**Data in this exercise:**
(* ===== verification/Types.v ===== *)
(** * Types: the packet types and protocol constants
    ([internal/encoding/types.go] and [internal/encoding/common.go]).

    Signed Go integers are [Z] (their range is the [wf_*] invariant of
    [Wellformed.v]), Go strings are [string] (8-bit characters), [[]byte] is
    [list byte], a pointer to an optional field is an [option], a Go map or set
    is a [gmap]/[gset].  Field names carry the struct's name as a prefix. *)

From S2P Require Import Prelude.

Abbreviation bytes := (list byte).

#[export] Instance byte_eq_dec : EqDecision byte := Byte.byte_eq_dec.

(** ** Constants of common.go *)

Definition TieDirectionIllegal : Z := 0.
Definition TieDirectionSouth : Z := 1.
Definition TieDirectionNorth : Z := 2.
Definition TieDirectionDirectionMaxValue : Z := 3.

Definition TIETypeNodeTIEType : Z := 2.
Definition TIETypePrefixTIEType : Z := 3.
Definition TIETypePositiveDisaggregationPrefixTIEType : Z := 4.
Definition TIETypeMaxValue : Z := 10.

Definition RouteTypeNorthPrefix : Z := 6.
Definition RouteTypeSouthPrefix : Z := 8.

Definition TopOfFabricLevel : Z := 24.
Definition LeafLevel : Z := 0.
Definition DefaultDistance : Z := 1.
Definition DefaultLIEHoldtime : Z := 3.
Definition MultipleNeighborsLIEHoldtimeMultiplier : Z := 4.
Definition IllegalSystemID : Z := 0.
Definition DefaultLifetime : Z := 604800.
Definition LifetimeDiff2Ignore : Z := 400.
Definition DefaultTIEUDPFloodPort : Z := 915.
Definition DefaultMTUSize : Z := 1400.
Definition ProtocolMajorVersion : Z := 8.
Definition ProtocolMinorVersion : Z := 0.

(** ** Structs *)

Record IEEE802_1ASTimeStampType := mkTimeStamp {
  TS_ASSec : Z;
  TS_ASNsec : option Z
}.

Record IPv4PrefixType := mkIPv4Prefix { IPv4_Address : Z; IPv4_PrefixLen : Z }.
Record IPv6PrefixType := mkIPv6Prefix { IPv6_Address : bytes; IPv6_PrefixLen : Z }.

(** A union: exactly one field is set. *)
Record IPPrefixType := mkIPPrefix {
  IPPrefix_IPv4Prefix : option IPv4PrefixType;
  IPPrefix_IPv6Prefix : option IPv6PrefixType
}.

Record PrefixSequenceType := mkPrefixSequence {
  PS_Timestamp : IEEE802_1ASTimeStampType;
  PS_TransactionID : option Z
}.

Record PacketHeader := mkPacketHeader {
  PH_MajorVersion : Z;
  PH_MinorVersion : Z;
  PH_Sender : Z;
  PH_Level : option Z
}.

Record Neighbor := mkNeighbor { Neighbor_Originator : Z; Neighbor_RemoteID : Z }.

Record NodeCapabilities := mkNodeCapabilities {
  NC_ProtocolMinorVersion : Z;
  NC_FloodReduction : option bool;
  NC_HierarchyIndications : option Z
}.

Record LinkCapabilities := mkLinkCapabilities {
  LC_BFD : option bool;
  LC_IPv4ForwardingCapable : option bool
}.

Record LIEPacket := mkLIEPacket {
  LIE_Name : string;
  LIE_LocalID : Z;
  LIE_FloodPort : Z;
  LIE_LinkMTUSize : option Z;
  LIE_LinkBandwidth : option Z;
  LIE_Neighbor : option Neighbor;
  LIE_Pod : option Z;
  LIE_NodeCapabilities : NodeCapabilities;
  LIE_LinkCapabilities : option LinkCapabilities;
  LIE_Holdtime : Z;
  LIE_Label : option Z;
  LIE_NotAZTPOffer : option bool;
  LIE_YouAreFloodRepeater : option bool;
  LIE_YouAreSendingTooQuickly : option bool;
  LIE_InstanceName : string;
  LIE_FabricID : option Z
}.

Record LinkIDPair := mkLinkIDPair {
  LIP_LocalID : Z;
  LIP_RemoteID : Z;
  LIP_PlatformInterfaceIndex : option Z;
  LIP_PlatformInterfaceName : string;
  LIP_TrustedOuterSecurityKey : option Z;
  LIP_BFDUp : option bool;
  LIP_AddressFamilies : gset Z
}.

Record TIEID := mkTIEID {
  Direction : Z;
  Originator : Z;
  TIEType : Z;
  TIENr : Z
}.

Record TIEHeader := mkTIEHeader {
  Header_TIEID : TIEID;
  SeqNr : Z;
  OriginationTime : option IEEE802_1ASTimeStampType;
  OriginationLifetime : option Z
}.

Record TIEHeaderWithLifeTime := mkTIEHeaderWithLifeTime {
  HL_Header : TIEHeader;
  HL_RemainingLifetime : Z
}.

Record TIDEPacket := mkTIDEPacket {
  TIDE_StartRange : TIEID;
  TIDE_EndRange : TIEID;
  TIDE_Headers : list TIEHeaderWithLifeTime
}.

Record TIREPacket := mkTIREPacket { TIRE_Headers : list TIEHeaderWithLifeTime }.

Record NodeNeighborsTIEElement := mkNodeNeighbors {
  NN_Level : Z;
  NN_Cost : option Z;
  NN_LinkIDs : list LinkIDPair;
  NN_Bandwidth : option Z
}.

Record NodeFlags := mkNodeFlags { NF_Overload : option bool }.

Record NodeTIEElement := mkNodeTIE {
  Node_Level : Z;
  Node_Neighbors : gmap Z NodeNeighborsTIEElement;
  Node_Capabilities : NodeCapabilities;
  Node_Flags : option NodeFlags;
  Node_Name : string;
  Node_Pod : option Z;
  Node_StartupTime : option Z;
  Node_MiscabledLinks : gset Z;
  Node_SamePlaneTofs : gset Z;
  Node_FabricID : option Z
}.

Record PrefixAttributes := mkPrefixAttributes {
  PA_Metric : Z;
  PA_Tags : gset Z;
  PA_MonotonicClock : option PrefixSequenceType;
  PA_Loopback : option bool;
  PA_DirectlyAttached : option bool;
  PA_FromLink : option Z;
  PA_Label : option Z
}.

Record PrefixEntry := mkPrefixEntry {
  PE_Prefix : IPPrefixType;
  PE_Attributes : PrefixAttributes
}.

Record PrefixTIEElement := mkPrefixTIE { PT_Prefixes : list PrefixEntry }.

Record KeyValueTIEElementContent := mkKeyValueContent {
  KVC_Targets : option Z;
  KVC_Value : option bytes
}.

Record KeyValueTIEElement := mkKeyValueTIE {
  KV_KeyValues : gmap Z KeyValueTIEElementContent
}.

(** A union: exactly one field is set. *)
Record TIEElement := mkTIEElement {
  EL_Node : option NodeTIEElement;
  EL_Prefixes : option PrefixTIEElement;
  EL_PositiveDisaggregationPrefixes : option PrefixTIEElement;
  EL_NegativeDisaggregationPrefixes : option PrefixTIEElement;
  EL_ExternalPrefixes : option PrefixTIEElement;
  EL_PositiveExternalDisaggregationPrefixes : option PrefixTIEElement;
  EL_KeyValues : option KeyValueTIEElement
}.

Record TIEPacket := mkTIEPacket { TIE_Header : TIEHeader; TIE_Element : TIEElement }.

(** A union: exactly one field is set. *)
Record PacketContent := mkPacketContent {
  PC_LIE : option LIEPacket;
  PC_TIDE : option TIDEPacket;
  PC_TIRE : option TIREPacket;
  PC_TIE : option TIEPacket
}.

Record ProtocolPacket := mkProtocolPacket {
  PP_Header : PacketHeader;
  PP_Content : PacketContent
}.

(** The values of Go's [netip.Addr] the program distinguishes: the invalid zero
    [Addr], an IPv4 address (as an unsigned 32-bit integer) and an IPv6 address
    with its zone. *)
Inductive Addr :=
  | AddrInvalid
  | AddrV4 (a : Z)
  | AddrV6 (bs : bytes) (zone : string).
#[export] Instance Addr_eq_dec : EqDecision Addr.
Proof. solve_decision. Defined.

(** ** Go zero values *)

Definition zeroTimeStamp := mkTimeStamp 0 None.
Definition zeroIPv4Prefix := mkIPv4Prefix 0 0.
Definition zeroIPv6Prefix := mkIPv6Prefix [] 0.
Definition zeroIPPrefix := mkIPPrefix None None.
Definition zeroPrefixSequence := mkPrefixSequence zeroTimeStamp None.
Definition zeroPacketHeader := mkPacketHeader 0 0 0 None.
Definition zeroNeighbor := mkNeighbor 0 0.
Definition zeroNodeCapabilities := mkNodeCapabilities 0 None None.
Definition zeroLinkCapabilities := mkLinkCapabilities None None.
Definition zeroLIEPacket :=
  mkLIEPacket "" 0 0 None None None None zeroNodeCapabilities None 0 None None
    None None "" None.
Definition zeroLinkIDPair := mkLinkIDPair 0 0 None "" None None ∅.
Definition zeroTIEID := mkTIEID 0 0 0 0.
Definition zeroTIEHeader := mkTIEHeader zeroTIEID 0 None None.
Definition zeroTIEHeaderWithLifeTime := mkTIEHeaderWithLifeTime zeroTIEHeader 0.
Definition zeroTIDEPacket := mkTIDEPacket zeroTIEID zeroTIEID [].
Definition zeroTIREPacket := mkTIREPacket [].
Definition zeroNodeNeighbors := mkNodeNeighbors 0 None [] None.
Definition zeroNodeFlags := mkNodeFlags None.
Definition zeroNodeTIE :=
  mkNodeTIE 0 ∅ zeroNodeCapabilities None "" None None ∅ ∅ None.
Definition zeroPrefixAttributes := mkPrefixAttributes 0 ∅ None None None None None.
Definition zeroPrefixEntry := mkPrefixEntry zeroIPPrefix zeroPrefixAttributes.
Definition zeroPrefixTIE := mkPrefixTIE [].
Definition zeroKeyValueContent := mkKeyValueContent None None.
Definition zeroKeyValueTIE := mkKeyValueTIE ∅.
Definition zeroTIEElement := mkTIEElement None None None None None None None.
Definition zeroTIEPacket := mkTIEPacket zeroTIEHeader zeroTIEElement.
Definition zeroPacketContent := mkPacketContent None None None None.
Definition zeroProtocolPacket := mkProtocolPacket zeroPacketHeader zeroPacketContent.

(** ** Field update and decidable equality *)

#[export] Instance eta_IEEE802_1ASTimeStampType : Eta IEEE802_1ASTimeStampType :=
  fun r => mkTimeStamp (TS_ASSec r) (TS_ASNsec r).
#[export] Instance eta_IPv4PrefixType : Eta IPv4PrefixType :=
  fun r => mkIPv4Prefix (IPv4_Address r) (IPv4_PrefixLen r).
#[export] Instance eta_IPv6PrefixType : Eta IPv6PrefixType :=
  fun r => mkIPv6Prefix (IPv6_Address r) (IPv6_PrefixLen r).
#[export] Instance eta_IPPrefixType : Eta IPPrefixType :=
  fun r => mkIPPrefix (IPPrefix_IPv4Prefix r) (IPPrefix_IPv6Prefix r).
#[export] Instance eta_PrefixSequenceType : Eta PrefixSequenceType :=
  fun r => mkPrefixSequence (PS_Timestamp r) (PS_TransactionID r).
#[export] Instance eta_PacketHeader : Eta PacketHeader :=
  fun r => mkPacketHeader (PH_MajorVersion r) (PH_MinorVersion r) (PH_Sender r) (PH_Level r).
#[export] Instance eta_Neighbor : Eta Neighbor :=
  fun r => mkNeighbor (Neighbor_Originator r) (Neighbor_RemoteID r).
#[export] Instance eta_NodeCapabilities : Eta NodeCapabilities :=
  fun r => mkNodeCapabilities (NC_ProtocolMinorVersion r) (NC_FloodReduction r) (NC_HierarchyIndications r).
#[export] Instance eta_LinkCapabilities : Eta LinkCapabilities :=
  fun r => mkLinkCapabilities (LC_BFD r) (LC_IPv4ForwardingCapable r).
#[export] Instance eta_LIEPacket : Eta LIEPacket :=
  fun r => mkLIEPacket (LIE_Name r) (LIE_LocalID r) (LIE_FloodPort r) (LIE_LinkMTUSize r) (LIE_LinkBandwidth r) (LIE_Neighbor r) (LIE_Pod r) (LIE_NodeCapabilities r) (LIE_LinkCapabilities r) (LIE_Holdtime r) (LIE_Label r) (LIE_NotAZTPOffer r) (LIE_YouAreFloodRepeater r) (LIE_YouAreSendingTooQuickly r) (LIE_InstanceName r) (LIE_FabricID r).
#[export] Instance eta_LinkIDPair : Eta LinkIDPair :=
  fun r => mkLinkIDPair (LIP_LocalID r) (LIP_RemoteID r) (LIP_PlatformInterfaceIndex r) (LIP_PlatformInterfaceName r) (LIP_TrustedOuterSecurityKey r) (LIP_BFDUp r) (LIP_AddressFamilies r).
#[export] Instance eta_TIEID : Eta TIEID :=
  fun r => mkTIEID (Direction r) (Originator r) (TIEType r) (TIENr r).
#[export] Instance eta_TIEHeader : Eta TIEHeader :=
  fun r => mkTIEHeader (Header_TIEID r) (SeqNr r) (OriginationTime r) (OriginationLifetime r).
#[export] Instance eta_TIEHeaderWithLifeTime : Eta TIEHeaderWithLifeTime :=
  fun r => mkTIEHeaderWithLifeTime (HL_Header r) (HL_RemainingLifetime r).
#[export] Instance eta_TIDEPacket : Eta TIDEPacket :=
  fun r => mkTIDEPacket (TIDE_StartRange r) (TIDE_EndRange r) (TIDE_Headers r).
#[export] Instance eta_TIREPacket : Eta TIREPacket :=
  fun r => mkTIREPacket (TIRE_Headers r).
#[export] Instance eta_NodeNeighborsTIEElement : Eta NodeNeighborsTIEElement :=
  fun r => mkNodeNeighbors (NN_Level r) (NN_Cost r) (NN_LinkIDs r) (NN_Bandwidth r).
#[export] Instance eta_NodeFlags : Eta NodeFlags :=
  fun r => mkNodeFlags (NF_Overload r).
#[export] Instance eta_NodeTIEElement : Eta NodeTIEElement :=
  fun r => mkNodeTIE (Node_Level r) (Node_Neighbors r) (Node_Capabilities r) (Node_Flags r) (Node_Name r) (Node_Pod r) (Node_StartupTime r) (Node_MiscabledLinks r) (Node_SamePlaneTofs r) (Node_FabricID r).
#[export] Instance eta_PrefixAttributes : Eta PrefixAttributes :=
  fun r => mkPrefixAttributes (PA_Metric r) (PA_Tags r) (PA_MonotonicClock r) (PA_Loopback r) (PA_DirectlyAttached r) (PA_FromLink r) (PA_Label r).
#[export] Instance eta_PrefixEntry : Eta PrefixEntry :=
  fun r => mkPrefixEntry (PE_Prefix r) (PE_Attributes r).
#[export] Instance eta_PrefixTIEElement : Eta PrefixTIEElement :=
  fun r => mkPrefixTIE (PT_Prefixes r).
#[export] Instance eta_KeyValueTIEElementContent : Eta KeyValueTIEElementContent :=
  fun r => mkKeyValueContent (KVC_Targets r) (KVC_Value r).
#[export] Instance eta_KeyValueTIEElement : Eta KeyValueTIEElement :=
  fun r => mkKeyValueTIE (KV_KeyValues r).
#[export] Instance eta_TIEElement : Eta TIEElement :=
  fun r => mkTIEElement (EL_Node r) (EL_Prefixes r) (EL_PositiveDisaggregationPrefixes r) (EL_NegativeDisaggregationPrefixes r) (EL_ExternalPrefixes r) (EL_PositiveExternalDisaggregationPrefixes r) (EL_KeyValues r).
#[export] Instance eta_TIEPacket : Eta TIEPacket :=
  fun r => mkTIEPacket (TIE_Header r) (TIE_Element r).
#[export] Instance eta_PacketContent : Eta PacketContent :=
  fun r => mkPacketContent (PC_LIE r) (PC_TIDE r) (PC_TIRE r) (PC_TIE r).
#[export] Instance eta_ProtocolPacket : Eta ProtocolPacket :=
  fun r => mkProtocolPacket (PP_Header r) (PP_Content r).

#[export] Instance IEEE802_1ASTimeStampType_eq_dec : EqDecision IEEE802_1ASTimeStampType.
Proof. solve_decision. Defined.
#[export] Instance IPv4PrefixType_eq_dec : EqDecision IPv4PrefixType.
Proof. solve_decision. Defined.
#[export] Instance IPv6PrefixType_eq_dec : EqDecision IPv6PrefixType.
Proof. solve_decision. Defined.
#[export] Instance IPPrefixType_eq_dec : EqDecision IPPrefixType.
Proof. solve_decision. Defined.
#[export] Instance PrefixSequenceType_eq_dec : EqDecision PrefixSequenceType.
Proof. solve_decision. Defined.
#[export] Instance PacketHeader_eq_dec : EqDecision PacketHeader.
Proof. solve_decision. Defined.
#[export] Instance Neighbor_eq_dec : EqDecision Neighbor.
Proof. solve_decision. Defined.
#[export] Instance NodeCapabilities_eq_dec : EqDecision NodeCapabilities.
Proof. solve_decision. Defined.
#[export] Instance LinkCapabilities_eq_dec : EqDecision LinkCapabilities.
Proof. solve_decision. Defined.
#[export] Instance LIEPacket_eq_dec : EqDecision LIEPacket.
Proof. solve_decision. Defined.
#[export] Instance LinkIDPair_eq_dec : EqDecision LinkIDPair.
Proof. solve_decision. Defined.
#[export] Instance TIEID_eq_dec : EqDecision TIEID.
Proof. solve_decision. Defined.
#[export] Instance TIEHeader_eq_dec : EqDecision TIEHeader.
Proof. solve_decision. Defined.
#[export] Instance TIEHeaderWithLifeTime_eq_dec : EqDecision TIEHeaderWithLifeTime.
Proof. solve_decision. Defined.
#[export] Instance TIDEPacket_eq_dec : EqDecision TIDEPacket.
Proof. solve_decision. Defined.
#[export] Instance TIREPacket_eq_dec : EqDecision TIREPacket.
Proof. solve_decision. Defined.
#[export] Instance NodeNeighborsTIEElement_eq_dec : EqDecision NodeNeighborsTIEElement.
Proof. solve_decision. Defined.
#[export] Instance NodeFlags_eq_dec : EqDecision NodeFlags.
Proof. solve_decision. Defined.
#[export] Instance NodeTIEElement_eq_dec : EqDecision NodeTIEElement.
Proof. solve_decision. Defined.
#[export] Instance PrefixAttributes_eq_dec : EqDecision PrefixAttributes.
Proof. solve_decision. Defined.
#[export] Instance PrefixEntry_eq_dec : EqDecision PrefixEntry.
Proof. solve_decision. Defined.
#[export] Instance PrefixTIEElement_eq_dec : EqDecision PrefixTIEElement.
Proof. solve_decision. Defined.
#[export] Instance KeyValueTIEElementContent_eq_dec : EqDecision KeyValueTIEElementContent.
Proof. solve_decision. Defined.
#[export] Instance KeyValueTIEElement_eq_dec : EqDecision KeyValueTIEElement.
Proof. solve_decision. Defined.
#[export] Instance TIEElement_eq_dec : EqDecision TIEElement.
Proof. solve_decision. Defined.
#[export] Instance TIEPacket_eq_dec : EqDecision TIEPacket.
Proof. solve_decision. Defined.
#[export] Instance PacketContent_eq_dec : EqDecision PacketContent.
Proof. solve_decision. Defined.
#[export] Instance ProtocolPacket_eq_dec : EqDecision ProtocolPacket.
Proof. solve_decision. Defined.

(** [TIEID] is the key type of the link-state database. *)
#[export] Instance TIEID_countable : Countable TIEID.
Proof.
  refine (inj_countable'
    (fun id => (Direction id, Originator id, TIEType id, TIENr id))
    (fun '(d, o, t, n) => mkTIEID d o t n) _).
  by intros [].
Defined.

**Problem to work on:** Where a line of the records includes "mkNodeNeighbors", copy it.

**Exercise solution:**
Record NodeNeighborsTIEElement := mkNodeNeighbors {
Definition zeroNodeNeighbors := mkNodeNeighbors 0 None [] None.
  fun r => mkNodeNeighbors (NN_Level r) (NN_Cost r) (NN_LinkIDs r) (NN_Bandwidth r).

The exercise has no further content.